↓

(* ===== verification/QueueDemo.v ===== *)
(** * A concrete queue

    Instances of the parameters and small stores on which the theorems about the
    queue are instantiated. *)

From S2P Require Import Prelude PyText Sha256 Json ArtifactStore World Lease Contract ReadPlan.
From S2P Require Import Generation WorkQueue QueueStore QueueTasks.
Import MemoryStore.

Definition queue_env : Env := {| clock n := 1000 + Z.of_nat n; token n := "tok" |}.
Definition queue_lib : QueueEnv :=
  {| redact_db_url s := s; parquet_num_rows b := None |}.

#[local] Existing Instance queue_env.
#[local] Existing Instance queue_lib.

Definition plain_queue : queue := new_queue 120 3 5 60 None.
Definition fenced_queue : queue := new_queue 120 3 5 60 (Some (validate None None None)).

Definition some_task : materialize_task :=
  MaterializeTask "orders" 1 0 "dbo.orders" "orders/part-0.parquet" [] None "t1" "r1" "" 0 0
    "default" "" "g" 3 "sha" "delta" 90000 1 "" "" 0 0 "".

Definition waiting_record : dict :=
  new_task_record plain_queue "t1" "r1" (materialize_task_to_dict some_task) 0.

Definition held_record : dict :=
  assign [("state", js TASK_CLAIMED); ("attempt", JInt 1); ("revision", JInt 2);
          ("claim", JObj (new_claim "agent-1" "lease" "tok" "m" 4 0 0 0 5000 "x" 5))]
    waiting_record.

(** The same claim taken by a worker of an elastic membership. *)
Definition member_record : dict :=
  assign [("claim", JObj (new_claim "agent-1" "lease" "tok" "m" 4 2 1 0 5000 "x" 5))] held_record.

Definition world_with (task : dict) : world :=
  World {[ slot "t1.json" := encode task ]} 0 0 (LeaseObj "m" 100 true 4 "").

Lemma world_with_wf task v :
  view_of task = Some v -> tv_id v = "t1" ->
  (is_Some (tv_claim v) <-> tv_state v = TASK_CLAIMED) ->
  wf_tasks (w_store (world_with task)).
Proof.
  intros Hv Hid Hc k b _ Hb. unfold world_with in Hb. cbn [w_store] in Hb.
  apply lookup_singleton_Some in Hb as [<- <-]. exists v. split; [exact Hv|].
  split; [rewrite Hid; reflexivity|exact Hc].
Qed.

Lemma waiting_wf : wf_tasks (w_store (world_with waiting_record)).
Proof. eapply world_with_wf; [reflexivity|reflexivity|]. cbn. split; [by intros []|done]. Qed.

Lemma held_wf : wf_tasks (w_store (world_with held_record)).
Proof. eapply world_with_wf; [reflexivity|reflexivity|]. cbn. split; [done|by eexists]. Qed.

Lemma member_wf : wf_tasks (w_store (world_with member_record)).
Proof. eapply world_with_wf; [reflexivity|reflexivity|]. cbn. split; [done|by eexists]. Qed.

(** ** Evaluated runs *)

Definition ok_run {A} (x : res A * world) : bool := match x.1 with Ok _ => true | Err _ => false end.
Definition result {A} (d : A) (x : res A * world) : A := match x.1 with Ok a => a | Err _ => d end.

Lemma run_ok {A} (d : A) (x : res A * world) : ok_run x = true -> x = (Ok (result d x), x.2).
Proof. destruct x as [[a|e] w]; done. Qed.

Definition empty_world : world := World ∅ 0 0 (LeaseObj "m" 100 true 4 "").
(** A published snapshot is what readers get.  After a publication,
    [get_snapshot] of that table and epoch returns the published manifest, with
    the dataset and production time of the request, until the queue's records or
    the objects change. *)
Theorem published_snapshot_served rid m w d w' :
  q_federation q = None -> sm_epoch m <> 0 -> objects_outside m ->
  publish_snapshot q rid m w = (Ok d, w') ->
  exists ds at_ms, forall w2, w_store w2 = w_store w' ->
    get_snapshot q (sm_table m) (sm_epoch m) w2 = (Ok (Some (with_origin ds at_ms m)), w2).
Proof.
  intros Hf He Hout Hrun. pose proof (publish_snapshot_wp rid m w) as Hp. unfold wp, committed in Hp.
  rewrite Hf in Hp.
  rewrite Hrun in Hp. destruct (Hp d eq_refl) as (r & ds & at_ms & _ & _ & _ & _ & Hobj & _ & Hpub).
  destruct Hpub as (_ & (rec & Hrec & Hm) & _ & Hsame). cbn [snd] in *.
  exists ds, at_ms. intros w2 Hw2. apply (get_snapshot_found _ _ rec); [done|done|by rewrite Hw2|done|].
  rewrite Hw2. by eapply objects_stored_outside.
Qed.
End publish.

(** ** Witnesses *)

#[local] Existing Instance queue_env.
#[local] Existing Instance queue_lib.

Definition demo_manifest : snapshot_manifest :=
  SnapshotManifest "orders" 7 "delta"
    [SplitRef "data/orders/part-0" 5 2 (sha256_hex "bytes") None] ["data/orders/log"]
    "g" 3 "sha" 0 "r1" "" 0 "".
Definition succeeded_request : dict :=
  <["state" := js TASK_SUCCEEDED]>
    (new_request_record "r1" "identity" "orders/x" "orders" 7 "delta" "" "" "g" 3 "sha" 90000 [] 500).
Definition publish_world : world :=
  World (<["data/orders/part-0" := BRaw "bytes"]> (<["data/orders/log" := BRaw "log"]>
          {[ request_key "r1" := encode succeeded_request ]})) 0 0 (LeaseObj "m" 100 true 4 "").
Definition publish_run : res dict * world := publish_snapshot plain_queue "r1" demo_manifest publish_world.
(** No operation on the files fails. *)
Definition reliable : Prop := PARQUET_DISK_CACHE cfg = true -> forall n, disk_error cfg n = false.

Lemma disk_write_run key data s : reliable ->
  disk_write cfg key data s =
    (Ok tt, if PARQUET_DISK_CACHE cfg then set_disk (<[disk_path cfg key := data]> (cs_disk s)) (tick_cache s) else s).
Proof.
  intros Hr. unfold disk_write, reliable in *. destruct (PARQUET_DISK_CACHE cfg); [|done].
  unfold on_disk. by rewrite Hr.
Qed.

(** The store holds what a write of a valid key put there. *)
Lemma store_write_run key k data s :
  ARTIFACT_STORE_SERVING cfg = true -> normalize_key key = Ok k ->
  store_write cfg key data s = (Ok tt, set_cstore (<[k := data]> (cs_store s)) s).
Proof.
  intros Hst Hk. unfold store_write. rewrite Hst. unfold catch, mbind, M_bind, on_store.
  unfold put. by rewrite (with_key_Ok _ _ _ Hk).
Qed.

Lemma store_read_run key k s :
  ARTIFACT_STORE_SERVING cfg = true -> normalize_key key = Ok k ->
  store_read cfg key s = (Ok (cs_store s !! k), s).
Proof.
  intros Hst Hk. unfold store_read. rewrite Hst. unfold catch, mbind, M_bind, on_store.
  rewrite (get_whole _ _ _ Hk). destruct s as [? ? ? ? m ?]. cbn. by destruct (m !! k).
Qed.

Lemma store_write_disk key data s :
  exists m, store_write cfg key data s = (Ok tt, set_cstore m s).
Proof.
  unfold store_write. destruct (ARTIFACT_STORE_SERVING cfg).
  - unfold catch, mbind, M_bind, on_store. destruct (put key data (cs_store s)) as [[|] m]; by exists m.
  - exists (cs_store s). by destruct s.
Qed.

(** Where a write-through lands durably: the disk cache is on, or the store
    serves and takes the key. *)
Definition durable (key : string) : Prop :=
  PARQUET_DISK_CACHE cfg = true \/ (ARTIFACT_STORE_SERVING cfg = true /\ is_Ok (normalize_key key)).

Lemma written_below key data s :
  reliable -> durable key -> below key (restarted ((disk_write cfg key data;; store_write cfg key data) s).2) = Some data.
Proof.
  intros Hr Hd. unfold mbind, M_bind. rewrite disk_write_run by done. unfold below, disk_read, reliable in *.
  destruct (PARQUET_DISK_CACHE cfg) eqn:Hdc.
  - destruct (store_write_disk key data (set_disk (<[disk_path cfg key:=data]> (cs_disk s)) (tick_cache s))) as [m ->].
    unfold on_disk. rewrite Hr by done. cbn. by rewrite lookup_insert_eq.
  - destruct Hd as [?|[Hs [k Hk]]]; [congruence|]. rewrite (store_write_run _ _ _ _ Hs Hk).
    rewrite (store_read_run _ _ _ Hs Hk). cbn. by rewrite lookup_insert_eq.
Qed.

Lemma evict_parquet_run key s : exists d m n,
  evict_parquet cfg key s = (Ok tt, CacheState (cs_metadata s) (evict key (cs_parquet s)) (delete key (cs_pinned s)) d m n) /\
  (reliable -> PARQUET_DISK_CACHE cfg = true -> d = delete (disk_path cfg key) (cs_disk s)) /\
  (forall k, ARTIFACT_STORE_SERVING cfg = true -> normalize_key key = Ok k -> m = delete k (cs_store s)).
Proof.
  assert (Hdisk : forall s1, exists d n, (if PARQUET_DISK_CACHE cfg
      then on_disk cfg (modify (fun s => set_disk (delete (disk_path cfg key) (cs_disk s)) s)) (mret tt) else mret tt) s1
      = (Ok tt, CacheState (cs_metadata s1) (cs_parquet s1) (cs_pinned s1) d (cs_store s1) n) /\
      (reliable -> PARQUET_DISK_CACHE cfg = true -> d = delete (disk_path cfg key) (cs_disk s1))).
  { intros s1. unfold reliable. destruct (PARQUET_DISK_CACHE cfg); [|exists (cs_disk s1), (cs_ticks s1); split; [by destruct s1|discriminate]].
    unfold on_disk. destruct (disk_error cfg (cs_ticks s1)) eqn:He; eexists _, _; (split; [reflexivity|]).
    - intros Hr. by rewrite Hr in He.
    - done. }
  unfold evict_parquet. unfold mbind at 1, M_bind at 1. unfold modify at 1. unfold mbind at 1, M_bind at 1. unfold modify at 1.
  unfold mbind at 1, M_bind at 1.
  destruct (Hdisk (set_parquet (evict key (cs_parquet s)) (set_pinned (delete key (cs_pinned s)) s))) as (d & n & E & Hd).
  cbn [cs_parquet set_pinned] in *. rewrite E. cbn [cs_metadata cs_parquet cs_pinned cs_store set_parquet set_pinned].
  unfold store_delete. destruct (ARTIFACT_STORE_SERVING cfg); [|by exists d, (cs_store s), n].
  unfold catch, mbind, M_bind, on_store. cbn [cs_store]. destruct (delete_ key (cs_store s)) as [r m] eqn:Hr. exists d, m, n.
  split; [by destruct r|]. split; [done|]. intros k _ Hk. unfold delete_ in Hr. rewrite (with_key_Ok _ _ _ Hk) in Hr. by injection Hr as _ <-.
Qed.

↑

• _About this task_: Your task is to restate, word for word, the lines from the beginning of the records to the line with "intros Hv Hid", inclusive.

• _Response below_:
(* ===== verification/QueueDemo.v ===== *)
(** * A concrete queue

    Instances of the parameters and small stores on which the theorems about the
    queue are instantiated. *)

From S2P Require Import Prelude PyText Sha256 Json ArtifactStore World Lease Contract ReadPlan.
From S2P Require Import Generation WorkQueue QueueStore QueueTasks.
Import MemoryStore.

Definition queue_env : Env := {| clock n := 1000 + Z.of_nat n; token n := "tok" |}.
Definition queue_lib : QueueEnv :=
  {| redact_db_url s := s; parquet_num_rows b := None |}.

#[local] Existing Instance queue_env.
#[local] Existing Instance queue_lib.

Definition plain_queue : queue := new_queue 120 3 5 60 None.
Definition fenced_queue : queue := new_queue 120 3 5 60 (Some (validate None None None)).

Definition some_task : materialize_task :=
  MaterializeTask "orders" 1 0 "dbo.orders" "orders/part-0.parquet" [] None "t1" "r1" "" 0 0
    "default" "" "g" 3 "sha" "delta" 90000 1 "" "" 0 0 "".

Definition waiting_record : dict :=
  new_task_record plain_queue "t1" "r1" (materialize_task_to_dict some_task) 0.

Definition held_record : dict :=
  assign [("state", js TASK_CLAIMED); ("attempt", JInt 1); ("revision", JInt 2);
          ("claim", JObj (new_claim "agent-1" "lease" "tok" "m" 4 0 0 0 5000 "x" 5))]
    waiting_record.

(** The same claim taken by a worker of an elastic membership. *)
Definition member_record : dict :=
  assign [("claim", JObj (new_claim "agent-1" "lease" "tok" "m" 4 2 1 0 5000 "x" 5))] held_record.

Definition world_with (task : dict) : world :=
  World {[ slot "t1.json" := encode task ]} 0 0 (LeaseObj "m" 100 true 4 "").

Lemma world_with_wf task v :
  view_of task = Some v -> tv_id v = "t1" ->
  (is_Some (tv_claim v) <-> tv_state v = TASK_CLAIMED) ->
  wf_tasks (w_store (world_with task)).
Proof.
  intros Hv Hid Hc k b _ Hb. unfold world_with in Hb. cbn [w_store] in Hb.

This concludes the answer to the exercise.